Every line between the top of the data below and the line with "Every command may", both ends included, must be retyped exactly.

(Material supplied)
☆ ☆ ☆ ☆

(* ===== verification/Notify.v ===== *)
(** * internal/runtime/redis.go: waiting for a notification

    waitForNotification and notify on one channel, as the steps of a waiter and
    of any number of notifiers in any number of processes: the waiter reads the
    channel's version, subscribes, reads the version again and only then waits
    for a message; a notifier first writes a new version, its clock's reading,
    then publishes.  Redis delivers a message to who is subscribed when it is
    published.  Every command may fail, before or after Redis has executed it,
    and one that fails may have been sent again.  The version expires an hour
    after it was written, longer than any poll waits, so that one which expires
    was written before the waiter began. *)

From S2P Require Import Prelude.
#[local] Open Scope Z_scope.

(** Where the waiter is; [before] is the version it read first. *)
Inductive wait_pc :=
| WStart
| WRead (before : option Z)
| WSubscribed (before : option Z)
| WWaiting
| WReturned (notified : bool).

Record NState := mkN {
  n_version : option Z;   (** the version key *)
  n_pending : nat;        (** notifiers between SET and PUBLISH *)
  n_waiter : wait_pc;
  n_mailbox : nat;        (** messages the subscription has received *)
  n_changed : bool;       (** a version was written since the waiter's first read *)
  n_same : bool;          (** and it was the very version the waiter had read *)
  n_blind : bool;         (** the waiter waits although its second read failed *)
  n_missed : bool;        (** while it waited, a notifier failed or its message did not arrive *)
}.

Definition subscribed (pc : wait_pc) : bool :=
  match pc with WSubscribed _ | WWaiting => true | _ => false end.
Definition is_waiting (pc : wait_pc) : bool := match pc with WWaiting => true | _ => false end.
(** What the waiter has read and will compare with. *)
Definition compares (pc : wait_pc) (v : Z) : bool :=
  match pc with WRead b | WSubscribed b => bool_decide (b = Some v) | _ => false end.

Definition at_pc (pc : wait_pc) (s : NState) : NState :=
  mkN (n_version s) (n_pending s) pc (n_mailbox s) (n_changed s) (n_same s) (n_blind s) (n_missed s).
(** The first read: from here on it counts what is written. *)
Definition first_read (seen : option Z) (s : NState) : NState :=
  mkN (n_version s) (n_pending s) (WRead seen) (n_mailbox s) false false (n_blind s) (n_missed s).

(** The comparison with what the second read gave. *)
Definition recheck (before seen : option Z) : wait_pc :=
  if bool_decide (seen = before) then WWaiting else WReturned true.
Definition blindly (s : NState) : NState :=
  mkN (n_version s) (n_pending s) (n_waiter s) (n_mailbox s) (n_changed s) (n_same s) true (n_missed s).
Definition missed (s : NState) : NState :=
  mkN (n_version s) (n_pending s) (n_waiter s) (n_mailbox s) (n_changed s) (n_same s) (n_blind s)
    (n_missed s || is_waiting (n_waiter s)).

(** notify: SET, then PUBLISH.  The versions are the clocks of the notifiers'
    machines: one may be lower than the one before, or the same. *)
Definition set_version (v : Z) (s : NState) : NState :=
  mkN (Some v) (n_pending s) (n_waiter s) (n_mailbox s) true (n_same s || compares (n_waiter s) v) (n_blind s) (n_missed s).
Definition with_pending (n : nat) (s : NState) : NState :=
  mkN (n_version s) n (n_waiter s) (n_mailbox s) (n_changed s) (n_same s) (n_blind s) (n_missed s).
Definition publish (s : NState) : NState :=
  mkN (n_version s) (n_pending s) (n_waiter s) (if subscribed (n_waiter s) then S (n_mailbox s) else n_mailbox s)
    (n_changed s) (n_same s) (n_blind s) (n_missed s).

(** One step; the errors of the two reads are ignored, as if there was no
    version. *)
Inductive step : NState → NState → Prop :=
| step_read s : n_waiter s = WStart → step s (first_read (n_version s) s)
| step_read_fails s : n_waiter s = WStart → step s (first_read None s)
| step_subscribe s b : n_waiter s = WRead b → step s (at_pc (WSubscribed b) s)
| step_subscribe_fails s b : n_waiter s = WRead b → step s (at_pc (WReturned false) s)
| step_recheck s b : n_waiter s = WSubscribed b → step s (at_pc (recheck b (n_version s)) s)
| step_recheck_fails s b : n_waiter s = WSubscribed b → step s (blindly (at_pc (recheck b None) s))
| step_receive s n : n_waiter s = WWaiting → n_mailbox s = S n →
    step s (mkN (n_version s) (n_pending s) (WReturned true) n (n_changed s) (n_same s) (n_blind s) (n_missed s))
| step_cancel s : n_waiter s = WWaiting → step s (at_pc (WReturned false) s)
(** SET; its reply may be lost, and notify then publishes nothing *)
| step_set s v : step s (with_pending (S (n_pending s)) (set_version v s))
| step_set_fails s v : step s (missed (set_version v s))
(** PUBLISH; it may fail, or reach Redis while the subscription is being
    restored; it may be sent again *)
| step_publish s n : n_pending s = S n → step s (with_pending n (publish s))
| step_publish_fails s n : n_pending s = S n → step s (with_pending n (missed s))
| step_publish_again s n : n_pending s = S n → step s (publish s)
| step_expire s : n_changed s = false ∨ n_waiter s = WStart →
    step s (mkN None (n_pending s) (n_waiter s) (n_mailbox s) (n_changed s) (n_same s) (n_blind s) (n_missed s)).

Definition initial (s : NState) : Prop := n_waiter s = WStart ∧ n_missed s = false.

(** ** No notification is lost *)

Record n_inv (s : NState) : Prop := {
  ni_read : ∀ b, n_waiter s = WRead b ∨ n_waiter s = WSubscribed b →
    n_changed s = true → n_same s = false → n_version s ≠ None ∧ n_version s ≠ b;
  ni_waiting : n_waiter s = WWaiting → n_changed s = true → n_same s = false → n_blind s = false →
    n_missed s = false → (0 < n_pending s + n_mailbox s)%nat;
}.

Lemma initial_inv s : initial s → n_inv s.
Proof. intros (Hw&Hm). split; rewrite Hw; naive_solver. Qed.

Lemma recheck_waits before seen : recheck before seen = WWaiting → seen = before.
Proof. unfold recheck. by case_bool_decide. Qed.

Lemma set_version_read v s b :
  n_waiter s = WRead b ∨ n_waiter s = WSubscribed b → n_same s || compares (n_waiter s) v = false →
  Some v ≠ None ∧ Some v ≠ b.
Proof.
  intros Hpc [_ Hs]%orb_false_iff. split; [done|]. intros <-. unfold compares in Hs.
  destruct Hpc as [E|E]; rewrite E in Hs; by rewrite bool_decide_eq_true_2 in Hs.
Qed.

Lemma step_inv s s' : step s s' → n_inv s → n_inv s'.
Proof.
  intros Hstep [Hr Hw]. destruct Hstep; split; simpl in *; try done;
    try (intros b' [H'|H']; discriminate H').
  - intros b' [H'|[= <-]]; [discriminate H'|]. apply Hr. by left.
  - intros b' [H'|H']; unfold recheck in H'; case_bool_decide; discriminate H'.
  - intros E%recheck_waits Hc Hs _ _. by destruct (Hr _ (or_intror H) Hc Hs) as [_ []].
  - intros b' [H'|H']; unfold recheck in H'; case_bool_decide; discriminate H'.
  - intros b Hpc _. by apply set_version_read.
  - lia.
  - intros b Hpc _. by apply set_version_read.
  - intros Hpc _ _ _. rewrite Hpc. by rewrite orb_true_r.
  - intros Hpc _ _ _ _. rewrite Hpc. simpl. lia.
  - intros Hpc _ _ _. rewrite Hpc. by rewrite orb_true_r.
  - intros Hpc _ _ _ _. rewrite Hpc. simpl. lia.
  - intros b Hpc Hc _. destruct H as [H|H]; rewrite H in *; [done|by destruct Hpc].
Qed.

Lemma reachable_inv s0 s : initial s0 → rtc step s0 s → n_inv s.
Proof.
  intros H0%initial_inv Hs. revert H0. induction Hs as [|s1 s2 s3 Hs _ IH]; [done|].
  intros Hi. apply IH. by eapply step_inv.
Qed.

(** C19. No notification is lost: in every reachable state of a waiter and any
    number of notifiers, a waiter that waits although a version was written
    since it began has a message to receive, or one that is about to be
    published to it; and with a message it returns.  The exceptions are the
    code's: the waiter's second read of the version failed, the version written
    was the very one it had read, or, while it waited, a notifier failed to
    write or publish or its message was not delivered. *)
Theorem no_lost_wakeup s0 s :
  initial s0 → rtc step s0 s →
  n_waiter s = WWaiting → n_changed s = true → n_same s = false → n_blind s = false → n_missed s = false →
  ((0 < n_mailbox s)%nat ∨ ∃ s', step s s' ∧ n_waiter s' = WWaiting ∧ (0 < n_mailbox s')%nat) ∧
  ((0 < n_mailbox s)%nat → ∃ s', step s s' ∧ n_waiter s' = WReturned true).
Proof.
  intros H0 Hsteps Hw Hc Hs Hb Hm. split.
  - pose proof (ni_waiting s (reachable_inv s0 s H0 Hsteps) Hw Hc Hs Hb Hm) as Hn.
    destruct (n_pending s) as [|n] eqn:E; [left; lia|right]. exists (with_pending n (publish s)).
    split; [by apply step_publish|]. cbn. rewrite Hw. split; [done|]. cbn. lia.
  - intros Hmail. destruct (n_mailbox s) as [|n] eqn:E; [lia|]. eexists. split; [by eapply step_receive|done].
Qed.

☆ ☆ ☆ ☆

(Task solution)
(* ===== verification/Notify.v ===== *)
(** * internal/runtime/redis.go: waiting for a notification

    waitForNotification and notify on one channel, as the steps of a waiter and
    of any number of notifiers in any number of processes: the waiter reads the
    channel's version, subscribes, reads the version again and only then waits
    for a message; a notifier first writes a new version, its clock's reading,
    then publishes.  Redis delivers a message to who is subscribed when it is
    published.  Every command may fail, before or after Redis has executed it,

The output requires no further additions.